“Daughter Syndrome” often refers to as the situation in which women are taking care of their parents, in-laws or other loved ones. Many of these women are facing numerous challenges as caregivers, while trying to work full-time. There are roughly 44 million unpaid eldercare providers in the United States, according to the U.S. Census Bureau. Most caregivers are women. This reality is known as the Daughter Syndrome.

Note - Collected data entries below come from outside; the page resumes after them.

Definition get : M SSHSession := λ s, (Value s, s, []).
Definition put (s : SSHSession) : M unit := λ _, (Value tt, s, []).
Definition emit (e : Event) : M unit := λ s, (Value tt, s, [e]).
Definition return_ {A} : M A := λ s, (Returned, s, []).
Definition panic {A} : M A := λ s, (Panicked, s, []).

(** A call of a function: its [return] ends the call, not the caller. *)
Definition call (body : M unit) : M unit := λ s,
  match body s with
  | (Returned, s', t) => (Value tt, s', t)
  | r => r
  end.

(** [*p] for a pointer to an account. *)
Definition deref (s : SSHSession) (p : option loc) : option Account :=
  match p with
  | None => None
  | Some l => heap (State s) !! l
  end.

Definition set_Agent (a : Agent) (s : SSHSession) : SSHSession :=
  {| UUID := UUID s; State := State s; Account_ := Account_ s; Conn := Conn s;
     Agent_ := Some a; Proxies := Proxies s; verified := verified s |}.

Definition set_verified (b : bool) (s : SSHSession) : SSHSession :=
  {| UUID := UUID s; State := State s; Account_ := Account_ s; Conn := Conn s;
     Agent_ := Agent_ s; Proxies := Proxies s; verified := b |}.

Definition set_Proxies (l : list NetConn) (s : SSHSession) : SSHSession :=
  {| UUID := UUID s; State := State s; Account_ := Account_ s; Conn := Conn s;
     Agent_ := Agent_ s; Proxies := l; verified := verified s |}.

Definition set_State (st : SSHDState) (s : SSHSession) : SSHSession :=
  {| UUID := UUID s; State := st; Account_ := Account_ s; Conn := Conn s;
     Agent_ := Agent_ s; Proxies := Proxies s; verified := verified s |}.

(** [func NewSSHSession(state *SSHDState, conn *ssh.ServerConn) *SSHSession];
    the identifier is the fresh UUID the library draws. *)
Definition NewSSHSession (id : string) (state : SSHDState) (conn : ServerConn)
  : SSHSession * list Event :=
  ({| UUID := id; State := state; Account_ := accounts state !! User conn;
      Conn := conn; Agent_ := None; Proxies := []; verified := false |},
   [ELog "info" "New SSH session created"]).

(** [func (s *SSHSession) Close(message string)] *)
Definition Close (message : string) : M unit := emit EConnClose.

(** [func (s *SSHSession) canConnectTo(addr string) bool]; [None] is the panic
    of a session without account. *)
Definition canConnectTo (s : SSHSession) (addr : string) : option bool :=
  match deref s (Account_ s) with
  | None => None
  | Some account =>
      (* Check the whitelist first *)
      if match whitelistRe account with
         | Some re => negb (Match re addr)
         | None => false
         end
      then Some false
      else
        (* Then check against blacklist *)
        if match blacklistRe account with
           | Some re => Match re addr
           | None => false
           end
        then Some false
        else Some true
  end.

(** The principal a session asks a certificate for: the configured
    [force_user] when it is not empty, the name of the account of the session
    otherwise ([None] when the session has no account to read the name of). *)
Definition principal (s : SSHSession) : option string :=
  if decide (ForceUser (State s) ≠ "") then Some (ForceUser (State s))
  else Username <$> deref s (Account_ s).

(** The key [addTempAuth] hands to the agent. *)
Definition tempKey (cert : Certificate) (privateKey : PrivateKey) (addr : string)
  : AddedKey :=
  {| AddedPrivateKey := privateKey; AddedCertificate := cert; LifetimeSecs := 10;
     AddedComment := "temporary ssh certificate (" +:+ addr +:+ ")" |}.

(** The decision of the policy matcher as the specification words it: allow
    if and only if (the whitelist is absent or matches the host) and (the
    blacklist is absent or does not match the host). *)
Definition policy_allows (whitelist blacklist : option Regexp) (host : string) : bool :=
  match whitelist with None => true | Some re => Match re host end
  && match blacklist with None => true | Some re => negb (Match re host) end.

(** [func (s *SSHSession) addTempAuth(addr string) error] *)
Definition addTempAuth (E : Env) (addr : string) : M (option error) :=
  s ← get;
  username ←
    (if decide (ForceUser (State s) ≠ "") then mret (ForceUser (State s))
     else match deref s (Account_ s) with
          | Some account => mret (Username account)
          | None => panic
          end);
  let r := ca_Generate E (UUID s) username (ForceCommand (State s)) in
  emit (EGenerate (UUID s) username (ForceCommand (State s)) r);;
  match r with
  | Err err => mret (Some err)
  | Ok (cert, privateKey) =>
      (* Now we add the generated key and certificate to the users agent *)
      match Agent_ s with
      | None => panic
      | Some a =>
          let key := tempKey cert privateKey addr in
          emit (EAdd a key (Add E a key));;
          mret (Add E a key)
      end
  end.

(** The loop [for _, wp := range s.State.WebhookProviders] of
    [notifyConnection]. *)
Fixpoint range_providers (addr : string) (wps : list string) : M unit :=
  match wps with
  | [] => mret tt
  | wp :: wps =>
      s ← get;
      emit (ENotifySessionStart wp (User (Conn s)) (UUID s) addr (RemoteAddr (Conn s)));;
      range_providers addr wps
  end.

This “syndrome” may begin when a woman helps rear her younger siblings. When she then becomes a “mother” to children of her own, a woman rears them to adulthood. After her children are adults and the nest is empty, this “daughter” may care for her parents or in-laws in their later retirement years. This assistance may include providing support, while these senior loved ones are still living independently, transporting them to doctor appointments, running errands for them and helping them with the upkeep of their homes. The daughter may later need to help transition parents or in-laws to other living arrangements, such as an assisted care facility. Since women tend to outlive men, a woman will likely care for her husband until his death.
One of the direct consequences of the daughter syndrome is financial. Did you know these care-giving women lose an average of $324,044 in compensation due to their “uncompensated” services, according to a study from Met Life and the National Alliance for Care-giving? The medical journal JAMA Neurology recently discussed a looming crisis for women and their employers—the increasing number of dementia patients who will end up relying on family members for their care.
A report by the Alzheimer’s Association found that employed women, who are caregivers, are seven times more likely than men to drop from full-time to part-time employment because of care-giving duties. Along the way, women are more likely than men to take a leave of absence from work, forfeit employment benefits because they reduce their hours or simply stop working altogether.
A survey of 1,001 working women aged 45 to 60 who are not self-employed and are caregivers for at least one parent and/or in-law in the United States or Canada, revealed additional concerns. About 50% of respondents believe that they must choose between being a good employee and being a good daughter, 25% feel there is a stigma associated with taking time off from work to care for a parent, 23% say their bosses were unsympathetic, when it comes to balancing work and caregiver responsibilities, 13% have been passed over for a promotion or raise and 9% believe their positions are in jeopardy because of their care-giving responsibilities. Not surprisingly, the average caregiver daughter uses 29% of her paid time off to meet her care-giving responsibilities.
Eventually, this “daughter” finds herself the last leaf on her generational tree. Those for whom she previously provided care, have already passed away. No one is left to care for her, when she needs help. If she has any brothers or sisters, they may be retired and trying to navigate their own elder care plans. Her adult children may be spread around the country, and there may be no one nearby to assist.
This stark reality is the reason why every woman needs her own plan for quality long-term care and the money to pay for it. Long-term care insurance can assure quality care, when there is no family caregiver for the caregiver herself. The best time to apply for coverage, is when you are healthy and do not need it.